(* ===== verification/Playback.v ===== *)
(** * Audio playback (src/src/audio.rs)

    The blocking task behind a playback and the handle that controls it. The
    sound device and the decoder (crate rodio) act on the state [S] of the
    machine; the cancellation flag is part of it, since the handle may set it at
    any time. *)

From S2P Require Import Prelude.

Class Rodio (S : Type) := {
  IoError : Type;
  DecoderError : Type;
  Sink : Type;
  Player : Type;
  Reader : Type;
  Source : Type;
  Volume : Type;
  (** [cancel_flag.load(Relaxed)] *)
  cancel_flag : S → bool;
  (** [DeviceSinkBuilder::open_default_sink], the error rendered as a string *)
  open_default_sink : S → S * Result Sink string;
  connect_new : Sink → S → S * Player;
  set_volume : Player → Volume → S → S;
  file_open : string → S → S * Result Reader IoError;
  decoder_new : Reader → S → S * Result Source DecoderError;
  append : Player → Source → S → S;
  is_empty : Player → S → bool;
  sleep_50ms : S → S
}.

Section playback.
Context {S : Type} {RO : Rodio S}.

(** [enum PlaybackError] *)
Inductive PlaybackError :=
| PIo (e : IoError)
| POutput (e : string)
| PDecode (e : DecoderError)
| PTask.

(** [struct PlaybackHandle] without the join handle; [cancelled] is the shared flag. *)
Record PlaybackHandle := mkHandle { cancelled : bool; detached : bool }.

(** The handle [play_with] returns. *)
Definition handle_new : PlaybackHandle := mkHandle false false.

(** [impl Drop for PlaybackHandle] *)
Definition drop_handle (h : PlaybackHandle) : PlaybackHandle :=
  if negb (detached h) then mkHandle true (detached h) else h.

(** [PlaybackHandle::detach]: it consumes the handle, hence drops it. *)
Definition detach (h : PlaybackHandle) : PlaybackHandle := drop_handle (mkHandle (cancelled h) true).

(** [Future::poll] once the task has ended; [None] stands for a join error. *)
Definition poll_handle (joined : option (Result unit PlaybackError)) : Result unit PlaybackError :=
  match joined with Some r => r | None => Err PTask end.

(** The [while !player.empty()] loop; [None] when the fuel is used up. *)
Fixpoint play_loop (fuel : nat) (player : Player) (s : S) : option (S * Result unit PlaybackError) :=
  match fuel with
  | O => None
  | Datatypes.S fuel =>
      if negb (is_empty player s) then
        let s := sleep_50ms s in
        if cancel_flag s then Some (s, Ok tt) else play_loop fuel player s
      else Some (s, Ok tt)
  end.

(** The closure [play_with] spawns. *)
Definition play_with (fuel : nat) (volume : Volume) (open : S → S * Result Reader PlaybackError) (s : S) :
  option (S * Result unit PlaybackError) :=
  if cancel_flag s then Some (s, Ok tt)
  else
    match open_default_sink s with
    | (s, Err error) => Some (s, Err (POutput error))
    | (s, Ok device_sink) =>
        let '(s, player) := connect_new device_sink s in
        let s := set_volume player volume s in
        match open s with
        | (s, Err error) => Some (s, Err error)
        | (s, Ok reader) =>
            match decoder_new reader s with
            | (s, Err error) => Some (s, Err (PDecode error))
            | (s, Ok source) =>
                if cancel_flag s then Some (s, Ok tt)
                else play_loop fuel player (append player source s)
            end
        end
    end.

(** [play_file] *)
Definition play_file (fuel : nat) (path : string) (volume : Volume) (s : S) :=
  play_with fuel volume (λ s, let '(s, r) := file_open path s in (s, map_err PIo r)) s.

(** [play_reader] *)
Definition play_reader (fuel : nat) (reader : Reader) (volume : Volume) (s : S) :=
  play_with fuel volume (λ s, (s, Ok reader)) s.

(** ** Cancellation *)

(** The state after [n] sleeps. *)
Definition after_sleeps (n : nat) (s : S) : S := Nat.iter n sleep_50ms s.

Lemma after_sleeps_first n s : after_sleeps n (sleep_50ms s) = after_sleeps (Datatypes.S n) s.
Proof. unfold after_sleeps. induction n as [|n IH]; [done|]. simpl in *. by rewrite IH. Qed.

(** The loop goes on as long as there is sound and nobody cancels. *)
Lemma play_loop_runs n fuel player s :
  (∀ k, (k < n)%nat → is_empty player (after_sleeps k s) = false) →
  (∀ k, (0 < k ≤ n)%nat → cancel_flag (after_sleeps k s) = false) →
  play_loop (n + fuel) player s = play_loop fuel player (after_sleeps n s).
Proof.
  revert s. induction n as [|n IH]; intros s He Hc; [done|]. simpl.
  pose proof (He 0%nat ltac:(lia)) as H0. simpl in H0. rewrite H0. simpl.
  pose proof (Hc 1%nat ltac:(lia)) as H1. simpl in H1. rewrite H1.
  rewrite IH; [by rewrite after_sleeps_first|..].
  - intros k Hk. rewrite after_sleeps_first. apply He. lia.
  - intros k Hk. rewrite after_sleeps_first. apply Hc. lia.
Qed.

(** C40: a playback that was cancelled before it got to run touches nothing: no
    device is opened. One that is running ends at the first of: the sound is
    over, or, one 50 ms sleep after the flag was seen set, it is stopped; in
    both cases with [Ok], so the loop always ends when either happens. *)
Theorem playback_ends fuel n player volume open s0 s :
  (n < fuel)%nat →
  (∀ k, (k < n)%nat → is_empty player (after_sleeps k s) = false) →
  (∀ k, (0 < k ≤ n)%nat → cancel_flag (after_sleeps k s) = false) →
  (cancel_flag s0 = true → play_with fuel volume open s0 = Some (s0, Ok tt)) ∧
  (is_empty player (after_sleeps n s) = true → play_loop fuel player s = Some (after_sleeps n s, Ok tt)) ∧
  (is_empty player (after_sleeps n s) = false → cancel_flag (after_sleeps (Datatypes.S n) s) = true →
    play_loop fuel player s = Some (after_sleeps (Datatypes.S n) s, Ok tt)).
Proof.
  intros Hn He Hc. split; [unfold play_with; by intros ->|].
  replace fuel with (n + Datatypes.S (fuel - n - 1))%nat by lia. rewrite play_loop_runs by done. simpl.
  split; [by intros ->|]. intros ->. simpl. by intros ->.
Qed.

(** Dropping a handle cancels its playback, detaching it does not. *)
Lemma drop_cancels : cancelled (drop_handle handle_new) = true ∧ cancelled (detach handle_new) = false.
Proof. done. Qed.

End playback.

(** ** Witness *)

(** A machine with [fst] sleeps of sound left and the flag set after [snd] sleeps. *)
#[export] Instance demo_rodio : Rodio (nat * nat) := {|
  IoError := unit; DecoderError := unit; Sink := unit; Player := unit; Reader := unit; Source := nat;
  Volume := unit;
  cancel_flag s := (snd s =? 0)%nat;
  open_default_sink s := (s, Ok tt);
  connect_new _ s := (s, tt);
  set_volume _ _ s := s;
  file_open _ s := (s, Ok tt);
  decoder_new _ s := (s, Ok 5%nat);
  append _ n s := (n, snd s);
  is_empty _ s := (fst s =? 0)%nat;
  sleep_50ms s := (pred (fst s), pred (snd s))
|}.

Lemma playback_ends_witness :
  play_with (RO:=demo_rodio) 9 tt (λ s, (s, Ok tt)) (4, 0)%nat = Some ((4, 0)%nat, Ok tt) ∧
  play_loop (RO:=demo_rodio) 9 tt (5, 3)%nat = Some ((2, 0)%nat, Ok tt).
Proof.
  destruct (playback_ends (RO:=demo_rodio) 9 2 tt tt (λ s, (s, Ok tt)) (4, 0)%nat (5, 3)%nat) as (H1 & _ & H2).
  - lia.
  - intros [|[|]] Hk; [reflexivity..|lia].
  - intros [|[|[|]]] Hk; [lia|reflexivity..|lia].
  - split; [apply H1; reflexivity|apply H2; reflexivity].
Defined.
☆ ☆ ☆ ☆
* Work item *
Using the material above, restate each entry exactly as it stands.

* Written reply *
(* ===== verification/Playback.v ===== *)
(** * Audio playback (src/src/audio.rs)

    The blocking task behind a playback and the handle that controls it. The
    sound device and the decoder (crate rodio) act on the state [S] of the
    machine; the cancellation flag is part of it, since the handle may set it at
    any time. *)

From S2P Require Import Prelude.

Class Rodio (S : Type) := {
  IoError : Type;
  DecoderError : Type;
  Sink : Type;
  Player : Type;
  Reader : Type;
  Source : Type;
  Volume : Type;
  (** [cancel_flag.load(Relaxed)] *)
  cancel_flag : S → bool;
  (** [DeviceSinkBuilder::open_default_sink], the error rendered as a string *)
  open_default_sink : S → S * Result Sink string;
  connect_new : Sink → S → S * Player;
  set_volume : Player → Volume → S → S;
  file_open : string → S → S * Result Reader IoError;
  decoder_new : Reader → S → S * Result Source DecoderError;
  append : Player → Source → S → S;
  is_empty : Player → S → bool;
  sleep_50ms : S → S
}.

Section playback.
Context {S : Type} {RO : Rodio S}.

(** [enum PlaybackError] *)
Inductive PlaybackError :=
| PIo (e : IoError)
| POutput (e : string)
| PDecode (e : DecoderError)
| PTask.

(** [struct PlaybackHandle] without the join handle; [cancelled] is the shared flag. *)
Record PlaybackHandle := mkHandle { cancelled : bool; detached : bool }.

(** The handle [play_with] returns. *)
Definition handle_new : PlaybackHandle := mkHandle false false.

(** [impl Drop for PlaybackHandle] *)
Definition drop_handle (h : PlaybackHandle) : PlaybackHandle :=
  if negb (detached h) then mkHandle true (detached h) else h.

(** [PlaybackHandle::detach]: it consumes the handle, hence drops it. *)
Definition detach (h : PlaybackHandle) : PlaybackHandle := drop_handle (mkHandle (cancelled h) true).

(** [Future::poll] once the task has ended; [None] stands for a join error. *)
Definition poll_handle (joined : option (Result unit PlaybackError)) : Result unit PlaybackError :=
  match joined with Some r => r | None => Err PTask end.

(** The [while !player.empty()] loop; [None] when the fuel is used up. *)
Fixpoint play_loop (fuel : nat) (player : Player) (s : S) : option (S * Result unit PlaybackError) :=
  match fuel with
  | O => None
  | Datatypes.S fuel =>
      if negb (is_empty player s) then
        let s := sleep_50ms s in
        if cancel_flag s then Some (s, Ok tt) else play_loop fuel player s
      else Some (s, Ok tt)
  end.

(** The closure [play_with] spawns. *)
Definition play_with (fuel : nat) (volume : Volume) (open : S → S * Result Reader PlaybackError) (s : S) :
  option (S * Result unit PlaybackError) :=
  if cancel_flag s then Some (s, Ok tt)
  else
    match open_default_sink s with
    | (s, Err error) => Some (s, Err (POutput error))
    | (s, Ok device_sink) =>
        let '(s, player) := connect_new device_sink s in
        let s := set_volume player volume s in
        match open s with
        | (s, Err error) => Some (s, Err error)
        | (s, Ok reader) =>
            match decoder_new reader s with
            | (s, Err error) => Some (s, Err (PDecode error))
            | (s, Ok source) =>
                if cancel_flag s then Some (s, Ok tt)
                else play_loop fuel player (append player source s)
            end
        end
    end.

(** [play_file] *)
Definition play_file (fuel : nat) (path : string) (volume : Volume) (s : S) :=
  play_with fuel volume (λ s, let '(s, r) := file_open path s in (s, map_err PIo r)) s.

(** [play_reader] *)
Definition play_reader (fuel : nat) (reader : Reader) (volume : Volume) (s : S) :=
  play_with fuel volume (λ s, (s, Ok reader)) s.

(** ** Cancellation *)

(** The state after [n] sleeps. *)
Definition after_sleeps (n : nat) (s : S) : S := Nat.iter n sleep_50ms s.

Lemma after_sleeps_first n s : after_sleeps n (sleep_50ms s) = after_sleeps (Datatypes.S n) s.
Proof. unfold after_sleeps. induction n as [|n IH]; [done|]. simpl in *. by rewrite IH. Qed.

(** The loop goes on as long as there is sound and nobody cancels. *)
Lemma play_loop_runs n fuel player s :
  (∀ k, (k < n)%nat → is_empty player (after_sleeps k s) = false) →
  (∀ k, (0 < k ≤ n)%nat → cancel_flag (after_sleeps k s) = false) →
  play_loop (n + fuel) player s = play_loop fuel player (after_sleeps n s).
Proof.
  revert s. induction n as [|n IH]; intros s He Hc; [done|]. simpl.
  pose proof (He 0%nat ltac:(lia)) as H0. simpl in H0. rewrite H0. simpl.
  pose proof (Hc 1%nat ltac:(lia)) as H1. simpl in H1. rewrite H1.
  rewrite IH; [by rewrite after_sleeps_first|..].
  - intros k Hk. rewrite after_sleeps_first. apply He. lia.
  - intros k Hk. rewrite after_sleeps_first. apply Hc. lia.
Qed.

(** C40: a playback that was cancelled before it got to run touches nothing: no
    device is opened. One that is running ends at the first of: the sound is
    over, or, one 50 ms sleep after the flag was seen set, it is stopped; in
    both cases with [Ok], so the loop always ends when either happens. *)
Theorem playback_ends fuel n player volume open s0 s :
  (n < fuel)%nat →
  (∀ k, (k < n)%nat → is_empty player (after_sleeps k s) = false) →
  (∀ k, (0 < k ≤ n)%nat → cancel_flag (after_sleeps k s) = false) →
  (cancel_flag s0 = true → play_with fuel volume open s0 = Some (s0, Ok tt)) ∧
  (is_empty player (after_sleeps n s) = true → play_loop fuel player s = Some (after_sleeps n s, Ok tt)) ∧
  (is_empty player (after_sleeps n s) = false → cancel_flag (after_sleeps (Datatypes.S n) s) = true →
    play_loop fuel player s = Some (after_sleeps (Datatypes.S n) s, Ok tt)).
Proof.
  intros Hn He Hc. split; [unfold play_with; by intros ->|].
  replace fuel with (n + Datatypes.S (fuel - n - 1))%nat by lia. rewrite play_loop_runs by done. simpl.
  split; [by intros ->|]. intros ->. simpl. by intros ->.
Qed.

(** Dropping a handle cancels its playback, detaching it does not. *)
Lemma drop_cancels : cancelled (drop_handle handle_new) = true ∧ cancelled (detach handle_new) = false.
Proof. done. Qed.

End playback.

(** ** Witness *)

(** A machine with [fst] sleeps of sound left and the flag set after [snd] sleeps. *)
#[export] Instance demo_rodio : Rodio (nat * nat) := {|
  IoError := unit; DecoderError := unit; Sink := unit; Player := unit; Reader := unit; Source := nat;
  Volume := unit;
  cancel_flag s := (snd s =? 0)%nat;
  open_default_sink s := (s, Ok tt);
  connect_new _ s := (s, tt);
  set_volume _ _ s := s;
  file_open _ s := (s, Ok tt);
  decoder_new _ s := (s, Ok 5%nat);
  append _ n s := (n, snd s);
  is_empty _ s := (fst s =? 0)%nat;
  sleep_50ms s := (pred (fst s), pred (snd s))
|}.

Lemma playback_ends_witness :
  play_with (RO:=demo_rodio) 9 tt (λ s, (s, Ok tt)) (4, 0)%nat = Some ((4, 0)%nat, Ok tt) ∧
  play_loop (RO:=demo_rodio) 9 tt (5, 3)%nat = Some ((2, 0)%nat, Ok tt).
Proof.
  destruct (playback_ends (RO:=demo_rodio) 9 2 tt tt (λ s, (s, Ok tt)) (4, 0)%nat (5, 3)%nat) as (H1 & _ & H2).
  - lia.
  - intros [|[|]] Hk; [reflexivity..|lia].
  - intros [|[|[|]]] Hk; [lia|reflexivity..|lia].
  - split; [apply H1; reflexivity|apply H2; reflexivity].
Defined.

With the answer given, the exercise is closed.